Many international companies have looked at Chile as the starting point for expanding their business into South America and have chosen Santiago as the headquarters for their regional operations.

It's essential to understand business culture when working in Chile; here are some useful facts.


Fast facts

Business hours

The business day generally runs from 8.30am or 9am to 6pm or 7pm, Monday to Friday, although hours are often extended. There is a one- or two-hour lunch break, usually between 1pm and 3pm.

Annual leave

The summer months of January and February are when most people go on holiday. It’s essential to keep this in mind when scheduling meetings in Chile, as it may be difficult to conduct business during these months.

Business language

The language of business in Chile is Spanish, although many executives will also speak English.

Business dress

Business dress in Chile is formal and conservative. Men should wear a suit and tie for formal business meetings. Women tend to wear business suits and generally avoid wearing bright colours or excessive jewellery. Outside of major cities, business dress tends to be less formal.

Gifts

Gifts are not expected until a relationship is formed and are not typically exchanged at a first meeting. If invited to a Chilean’s house, flowers, wine or chocolates are appropriate. Gifts are normally opened straight away.

Gender equality

Women have made strides in achieving gender equality in Chilean business and politics, more so than in many South American countries. That said, there is still an element of machismo evident in the business culture.

Greetings

A firm handshake and direct eye contact are appropriate when greeting Chilean business associates. Expats should use a person’s title and last name when greeting them. If unfamiliar with their title, it's best to use 'Señor' or 'Señora'. 

Business cards

When exchanged, business people should take a moment to look at a business card rather than simply pocketing it.


Business culture in Chile

Chile has a well-educated population with a high literacy rate. As such, expats doing business in Chile will likely be working with highly qualified individuals, many of whom will have been educated abroad, have travelled internationally and can speak English.

Hierarchy

Business culture in Chile is formal and conservative. Appearance is important, as are status and respect. Business structures are hierarchical, and decisions are made at the top, so it’s helpful to hold meetings with top-level executives first. When speaking Spanish, formal language and pronouns should be used when addressing colleagues and superiors.

Time

It often takes time to get down to business and start working, so Chileans have been known to extend their work hours. Expats should also be patient if they ask for something to be done and when waiting for email responses – it may be better to discuss certain things in person.

Communication style

Chileans prefer to conduct business face-to-face and build long-lasting, trustworthy personal relationships. Meetings will typically start with polite social talk, asking about an associate's personal life and family. Business is done between people rather than companies and, as such, concluding business in Chile could take some time. Expats should exercise patience and be prepared to invest time in building business relationships. 

Networking

Because building relationships is so important in Chile, it can be beneficial to have a pituto, a network or a connection. Pitutos can help people get connected with others and share information.

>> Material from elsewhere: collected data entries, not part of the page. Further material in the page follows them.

Lemma mean_valid_instance self :
  valid_instance self ->
  mean eps self
  = Ok (mkTensor (_batch_shape self)
          (zip_with (fun t l => t * exp l)
             (storage (total_count self)) (storage (logits eps self)))).
Proof.
  intros V. pose proof (sizes_logits eps self V) as Sl.
  pose proof (wf_logits eps self V) as Wl.
  destruct V as (Wt & _ & St & _).
  unfold mean. rewrite binop_same_shape; auto.
  - simpl. now rewrite St, zip_with_map_r.
  - now apply wf_tmap.
  - simpl. now rewrite St, Sl.
Qed.

Lemma variance_valid_instance self :
  valid_instance self ->
  variance eps self
  = Ok (mkTensor (_batch_shape self)
          (zip_with (fun m l => m / sigmoid (- l))
             (zip_with (fun t l => t * exp l)
                (storage (total_count self)) (storage (logits eps self)))
             (storage (logits eps self)))).
Proof.
  intros V. unfold variance. rewrite mean_valid_instance by exact V.
  pose proof (sizes_logits eps self V) as Sl.
  pose proof (wf_logits eps self V) as Wl.
  destruct V as (Wt & _ & St & _).
  simpl bind. rewrite binop_same_shape.
  - simpl. now rewrite !zip_with_map_r.
  - unfold wf. simpl. rewrite length_zip_with.
    + now rewrite Wt, St.
    + now rewrite Wt, Wl, St, Sl.
  - now repeat apply wf_tmap.
  - simpl. now rewrite Sl.
Qed.

(** For one element: the variance is at least the mean. *)
Lemma overdispersion_elem t l :
  0 <= t -> t * exp l <= t * exp l / sigmoid (- l).
Proof.
  intros Ht. pose proof (exp_pos l) as He.
  pose proof (sigmoid_pos (- l)) as H0.
  pose proof (sigmoid_lt_1 (- l)) as H1.
  assert (Hm : 0 <= t * exp l) by (apply Rmult_le_pos; lra).
  assert (Hi : 1 <= / sigmoid (- l)).
  { rewrite <- Rinv_1. apply Rinv_le_contravar; lra. }
  unfold Rdiv. nra.
Qed.

Lemma overdispersion_list ts ls :
  Forall (fun t => 0 <= t) ts ->
  Forall2 Rle
    (zip_with (fun t l => t * exp l) ts ls)
    (zip_with (fun m l => m / sigmoid (- l))
       (zip_with (fun t l => t * exp l) ts ls) ls).
Proof.
  intros H; revert ls; induction H as [|t ts Ht Hts IH]; intros [|l ls];
    simpl; constructor; auto.
  now apply overdispersion_elem.
Qed.

Lemma mean_nonneg_list ts ls :
  Forall (fun t => 0 <= t) ts ->
  Forall (fun m => 0 <= m) (zip_with (fun t l => t * exp l) ts ls).
Proof.
  intros H; revert ls; induction H as [|t ts Ht Hts IH]; intros [|l ls];
    simpl; constructor; auto.
  pose proof (exp_pos l). apply Rmult_le_pos; lra.
Qed.
(** ** The optics conversions as functions *)

(** X18.  For a positive sensor width, a longer focal length gives a
    narrower field of view, every positive focal length gives a field
    of view in (0, PI), and a wider field of view in (0, PI) asks for a
    shorter focal length. *)
Theorem optics_are_monotone (w f1 f2 a b : R) :
  0 < w -> 0 < f1 < f2 -> 0 < a < b -> b < PI ->
  FocalLengthToFov w f2 < FocalLengthToFov w f1
  /\ 0 < FocalLengthToFov w f2
  /\ FocalLengthToFov w f1 < PI
  /\ 0 < FovToFocalLength w b < FovToFocalLength w a.
Proof.
  intros Hw [Hf1 Hf12] [Ha Hab] Hb.
  rewrite !FocalLengthToFov_pos by lra.
  assert (Hx2 : 0 < w / (2 * f2)) by (apply Rdiv_lt_0_compat; lra).
  assert (Hlt : w / (2 * f2) < w / (2 * f1)).
  { unfold Rdiv. apply Rmult_lt_compat_l; [exact Hw |].
    apply Rinv_lt_contravar; [nra | lra]. }
  pose proof (atan_increasing _ _ Hlt) as Hat.
  pose proof (atan_pos _ Hx2) as Hp.
  pose proof (atan_bound (w / (2 * f1))) as [_ Hub].
  assert (HA : 0 < a < PI) by lra. assert (HB : 0 < b < PI) by lra.
  pose proof (tan_half_pos a HA) as Hta.
  pose proof (tan_half_lt a b HA HB Hab) as Htab.
  unfold FovToFocalLength.
  repeat split; try lra.
  - apply Rdiv_lt_0_compat; lra.
  - unfold Rdiv. apply Rmult_lt_compat_l; [exact Hw |].
    apply Rinv_lt_contravar; [nra | lra].
Qed.

Lemma optics_are_monotone_witness :
  (0 < 1 /\ 0 < 1 < 2 /\ 0 < 1 < 2 /\ 2 < PI)
  /\ FocalLengthToFov 1 2 < FocalLengthToFov 1 1
  /\ FovToFocalLength 1 2 < FovToFocalLength 1 1.
Proof.
  assert (H2 : 2 < PI) by exact two_lt_PI.
  assert (H1 : 0 < 1 < 2) by lra.
  split; [repeat split; lra |].
  destruct (optics_are_monotone 1 1 2 1 2 Rlt_0_1 H1 H1 H2)
    as [Hf [_ [_ [_ Hl]]]].
  split; [exact Hf | exact Hl].
Defined.

(** X19.  On a lens with positive focal length and fields of view in
    (0, PI), the step lengthens the focal length exactly when the goal
    is narrower than the current field of view: the goal focal length
    is the current one times tan(hfov/2) / tan(goal/2), above the
    current one if and only if the goal is below the current field of
    view, and equal to it if and only if they are equal. *)
Theorem zoom_in_lengthens_focal_length (goal : R) (c : SdfCamera) :
  0 < LensFocalLength c -> 0 < HorizontalFov c < PI -> 0 < goal < PI ->
  goalFocalLength goal c
  = curFocalLength c * tan (HorizontalFov c / 2) / tan (goal / 2)
  /\ (goalFocalLength goal c > curFocalLength c <-> goal < HorizontalFov c)
  /\ (goalFocalLength goal c = curFocalLength c <-> goal = HorizontalFov c).
Proof.
  intros Hf Hh Hg. destruct c as [h f]. simpl in *.
  pose proof (lens_goalFocalLength f goal h Hg) as Hgf.
  unfold curFocalLength. simpl. rewrite Hgf.
  pose proof (tan_half_pos goal Hg) as HT.
  pose proof (tan_half_pos h Hh) as Ht.
  set (t := tan (h / 2)) in *. set (T := tan (goal / 2)) in *.
  assert (Hgt : f * t / T > f <-> T < t).
  { split; intros H.
    - apply (Rmult_lt_compat_r T) in H; [| exact HT].
      replace (f * t / T * T) with (f * t) in H by (field; lra). nra.
    - apply (Rmult_lt_reg_r T); [exact HT |].
      replace (f * t / T * T) with (f * t) by (field; lra). nra. }
  assert (Heq : f * t / T = f <-> T = t).
  { split; intros H.
    - apply (Rmult_eq_compat_r T) in H.
      replace (f * t / T * T) with (f * t) in H by (field; lra). nra.
    - subst T. rewrite <- H. field. lra. }
  split; [reflexivity |]. split.
  - rewrite Hgt. split; intros H.
    + destruct (Rlt_le_dec goal h) as [Hlt | Hle]; [exact Hlt |].
      pose proof (tan_half_le h goal Hh Hg Hle). fold t T in H0. lra.
    + apply tan_half_lt; assumption.
  - rewrite Heq. split; intros H.
    + assert (E : goal / 2 = h / 2) by (apply tan_inj; [lra | lra | exact H]).
      lra.
    + unfold T, t. now rewrite H.
Qed.

Lemma zoom_in_lengthens_focal_length_witness :
  (0 < LensFocalLength exampleCamera /\ 0 < HorizontalFov exampleCamera < PI
   /\ 0 < 1 < PI)
  /\ goalFocalLength 1 exampleCamera > curFocalLength exampleCamera.
Proof.
  pose proof exampleCamera_lens as [Hf Hh].
  assert (H1 : 0 < 1 < PI) by (pose proof two_lt_PI; lra).
  split; [repeat split; assumption || lra |].
  apply (proj1 (proj2 (zoom_in_lengthens_focal_length 1 exampleCamera
                         Hf Hh H1))).
  unfold exampleCamera. simpl. lra.
Defined.

(** ** What a step does not consult *)

(** X20.  The renderer is consulted only to acquire the camera, and the
    step duration only by the finite branch: a step of a plugin that
    holds a camera, or is not configured, does not depend on the
    renderer, and a step with a slew rate that is not finite does not
    depend on the step duration. *)
Theorem step_ignores_renderer_and_duration
  (info info' : UpdateInfo) (r r' : Rendering)
  (i : Impl) (ecm : EntityComponentManager) :
  (camera i <> None \/ isValidConfig i = false ->
   PreUpdate info r i ecm = PreUpdate info r' i ecm)
  /\ (slewRate i = NonFinite ->
      PreUpdate info r i ecm = PreUpdate info' r i ecm).
Proof.
  split.
  - intros H. unfold PreUpdate.
    destruct (isValidConfig i); simpl; [| reflexivity].
    destruct (camera i); [reflexivity |].
    destruct H as [H | H]; [contradiction | discriminate].
  - intros Hs. unfold PreUpdate.
    pose proof (resolveGoal_frame i) as [_ [_ [_ [_ [Hsl _]]]]].
    destruct (isValidConfig i); simpl; [| reflexivity].
    destruct (camera i); [| reflexivity].
    destruct (CameraComponent ecm) as [sensor |]; [| reflexivity].
    destruct (resolveGoal i) as [i1 log1]. simpl in Hsl.
    destruct (CameraSensor sensor) as [cameraSdf |]; [| reflexivity].
    destruct (goalAchieved (goalHfov i1) cameraSdf); [reflexivity |].
    rewrite Hsl, Hs. reflexivity.
Qed.

Lemma step_ignores_renderer_and_duration_witness :
  (camera (commandedImpl None 2) <> None
   /\ slewRate (commandedImpl None 2) = NonFinite)
  /\ PreUpdate zeroDuration pendingRendering (commandedImpl None 2)
       (ecmOf exampleCamera)
     = PreUpdate halfSecond exampleRendering (commandedImpl None 2)
         (ecmOf exampleCamera).
Proof.
  assert (Hc : camera (commandedImpl None 2) <> None) by discriminate.
  split; [split; [exact Hc | reflexivity] |].
  rewrite (proj1 (step_ignores_renderer_and_duration zeroDuration zeroDuration
                    pendingRendering exampleRendering (commandedImpl None 2)
                    (ecmOf exampleCamera)) (or_introl Hc)).
  exact (proj2 (step_ignores_renderer_and_duration zeroDuration halfSecond
                  exampleRendering exampleRendering (commandedImpl None 2)
                  (ecmOf exampleCamera)) eq_refl).
Defined.

(** ** The optics domain is never left *)

Lemma wellBehaved_maxZoom (e : event) : wellBehaved e -> maxZoomAtLeastOne e.
Proof.
  destruct e as [cfg | | | |]; simpl; try tauto.
Qed.

Lemma step_rateNotNegative (e : event) (i : Impl)
  (ecm : EntityComponentManager) :
  wellBehaved e -> rateNotNegative (slewRate i) ->
  rateNotNegative (slewRate (fst (fst (step e (i, ecm))))).
Proof.
  intros He Hr. destruct e as [cfg | info rend | name | z |].
  - rewrite step_configure. cbn [fst].
    destruct (Configure_outcome cfg i) as [[_ [Hi _]] | [_ Hcfg]].
    + now rewrite Hi.
    + rewrite Hcfg. simpl in *. destruct He as [_ He].
      destruct (sdf_slew_rate cfg), (sdf_max_zoom cfg); simpl; assumption.
  - rewrite step_preupdate. cbn [fst].
    pose proof (PreUpdate_frame info rend i ecm) as [[_ [_ [_ [_ [Hs _]]]]] _].
    cbv zeta in Hs. now rewrite Hs.
  - rewrite step_postupdate. cbn [fst].
    pose proof (PostUpdate_frame name i) as [_ [_ [_ [_ [_ [Hs _]]]]]].
    now rewrite Hs.
  - rewrite step_zoom. exact Hr.
  - rewrite step_teardown. exact Hr.
Qed.

Lemma PreUpdate_lensValid (info : UpdateInfo) (r : Rendering)
  (i : Impl) (ecm : EntityComponentManager) :
  goalValid i -> rateNotNegative (slewRate i) -> (0 <= dt info)%Z ->
  (forall c, cameraOf ecm = Some c -> lensValid c) ->
  forall c', cameraOf (snd (fst (PreUpdate info r i ecm))) = Some c' ->
             lensValid c'.
Proof.
  intros [Hrf [Hmax Hg]] Hrate Hd Hlens c' Hc'.
  destruct (PreUpdate_cases info r i ecm)
    as [[_ H] | [[_ [_ H]] | [[_ [_ [_ H]]] | [H | H]]]].
  - rewrite H in Hc'. now apply Hlens.
  - rewrite H in Hc'. now apply Hlens.
  - rewrite H in Hc'. now apply Hlens.
  - destruct H as [_ [_ [_ [_ H]]]]. rewrite H in Hc'. now apply Hlens.
  - destruct H as [cam [c [_ [_ [He H]]]]]. rewrite H in Hc'.
    unfold activeStep in Hc'.
    destruct (Hlens c He) as [Hf Hh].
    assert (Hgoal : 0 < goalHfov (fst (resolveGoal i)) < PI).
    { pose proof (resolveGoal_bounds i) as Hb. rewrite Hrf in Hb.
      pose proof two_lt_PI.
      destruct (Hb ltac:(lra) Hmax Hg). lra. }
    pose proof (resolveGoal_frame i) as [_ [_ [_ [_ [Hsl _]]]]].
    destruct (goalAchieved _ c); cbn [fst snd] in Hc'.
    + apply Hlens. exact Hc'.
    + injection Hc' as <-. split; [exact Hf |]. simpl.
      rewrite Hsl. destruct c as [h f]. simpl in *.
      destruct (slewRate i) as [rate |].
      * apply lens_newHfov_range; try assumption.
        apply Rmult_le_pos; [exact Hrate | now apply seconds_nonneg].
      * rewrite instant_newHfov by assumption. exact Hgoal.
Qed.

(** X21.  The plugin never takes a camera out of the domain of the
    optics conversions: from construction, over any sequence of events
    in which no [Configure] sets a maximum zoom below 1 or a negative
    slew rate, no step has a negative duration and every command is a
    number (an [EvZoom] carries a real; a command that is NaN is not
    covered), whatever numbers are commanded, a camera with positive
    focal length and a field of view in (0, PI) still has both. *)
Theorem lens_stays_valid (es : list event) (ecm : EntityComponentManager) :
  Forall wellBehaved es ->
  (forall c, cameraOf ecm = Some c -> lensValid c) ->
  forall c', cameraAfter es (Impl_default, ecm) = Some c' -> lensValid c'.
Proof.
  intros Hall Hlens. unfold cameraAfter.
  assert (Hv : goalValid Impl_default).
  { unfold goalValid. simpl. lra. }
  assert (Hr : rateNotNegative (slewRate Impl_default)) by exact I.
  revert Hv Hr Hlens. generalize Impl_default as i. revert ecm.
  induction Hall as [| e es He Hall IH]; intros ecm i Hv Hr Hlens c' Hc'.
  - apply Hlens. exact Hc'.
  - rewrite run_cons in Hc'. cbn [fst snd] in Hc'.
    pose proof (step_goalValid e i ecm (wellBehaved_maxZoom e He) Hv) as Hv1.
    pose proof (step_rateNotNegative e i ecm He Hr) as Hr1.
    assert (Hl1 : forall c, cameraOf (snd (fst (step e (i, ecm)))) = Some c ->
                            lensValid c).
    { destruct e as [cfg | info rend | name | z |].
      - rewrite step_configure. exact Hlens.
      - rewrite step_preupdate. cbn [fst snd].
        now apply PreUpdate_lensValid.
      - rewrite step_postupdate. exact Hlens.
      - rewrite step_zoom. exact Hlens.
      - rewrite step_teardown. exact Hlens. }
    destruct (step e (i, ecm)) as [[i1 ecm1] log1]. cbn [fst snd] in *.
    exact (IH ecm1 i1 Hv1 Hr1 Hl1 c' Hc').
Qed.

Lemma lens_stays_valid_witness :
  (Forall wellBehaved
     (startup (Some (Finite (1 / 10)))
      ++ [EvZoom 1000; EvPreUpdate halfSecond exampleRendering;
          EvZoom 0; EvPreUpdate halfSecond exampleRendering])
   /\ (forall c, cameraOf (ecmOf exampleCamera) = Some c -> lensValid c))
  /\ exists c',
       cameraAfter
         (startup (Some (Finite (1 / 10)))
          ++ [EvZoom 1000; EvPreUpdate halfSecond exampleRendering;
              EvZoom 0; EvPreUpdate halfSecond exampleRendering])
         (Impl_default, ecmOf exampleCamera) = Some c'
       /\ lensValid c'.
Proof.
  assert (Hall : Forall wellBehaved
                   (startup (Some (Finite (1 / 10)))
                    ++ [EvZoom 1000; EvPreUpdate halfSecond exampleRendering;
                        EvZoom 0; EvPreUpdate halfSecond exampleRendering])).
  { repeat constructor; simpl; try lra; try lia. }
  assert (Hlens : forall c, cameraOf (ecmOf exampleCamera) = Some c ->
                            lensValid c).
  { intros c H. injection H as <-. exact exampleCamera_lens. }
  split; [split; assumption |].
  destruct (proj1 (run_keeps_camera
                     (startup (Some (Finite (1 / 10)))
                      ++ [EvZoom 1000; EvPreUpdate halfSecond exampleRendering;
                          EvZoom 0; EvPreUpdate halfSecond exampleRendering])
                     (Impl_default, ecmOf exampleCamera))
              exampleCamera eq_refl) as [c' [Hc' _]].
  exists c'. split; [exact Hc' |].
  exact (lens_stays_valid _ (ecmOf exampleCamera) Hall Hlens c' Hc').
Defined.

Dos and don’ts of business in Chile

  • Do be on time for meetings
     
  • Do attempt to build personal relationships and be prepared for small talk before getting down to business with Chilean associates
     
  • Do maintain eye contact when conversing with Chilean business associates
     
  • Do always greet the most senior person first
     
  • Don't talk about politics or human rights during business meetings
     
  • Don't be offended if interrupted while talking in meetings; this is not considered rude but instead shows enthusiasm and interest in the conversation
     
  • Don't use too many hand gestures when speaking to Chilean associates, as many may be considered rude. In particular, don’t hit the left palm with the right fist; this is considered an offensive gesture in Chile.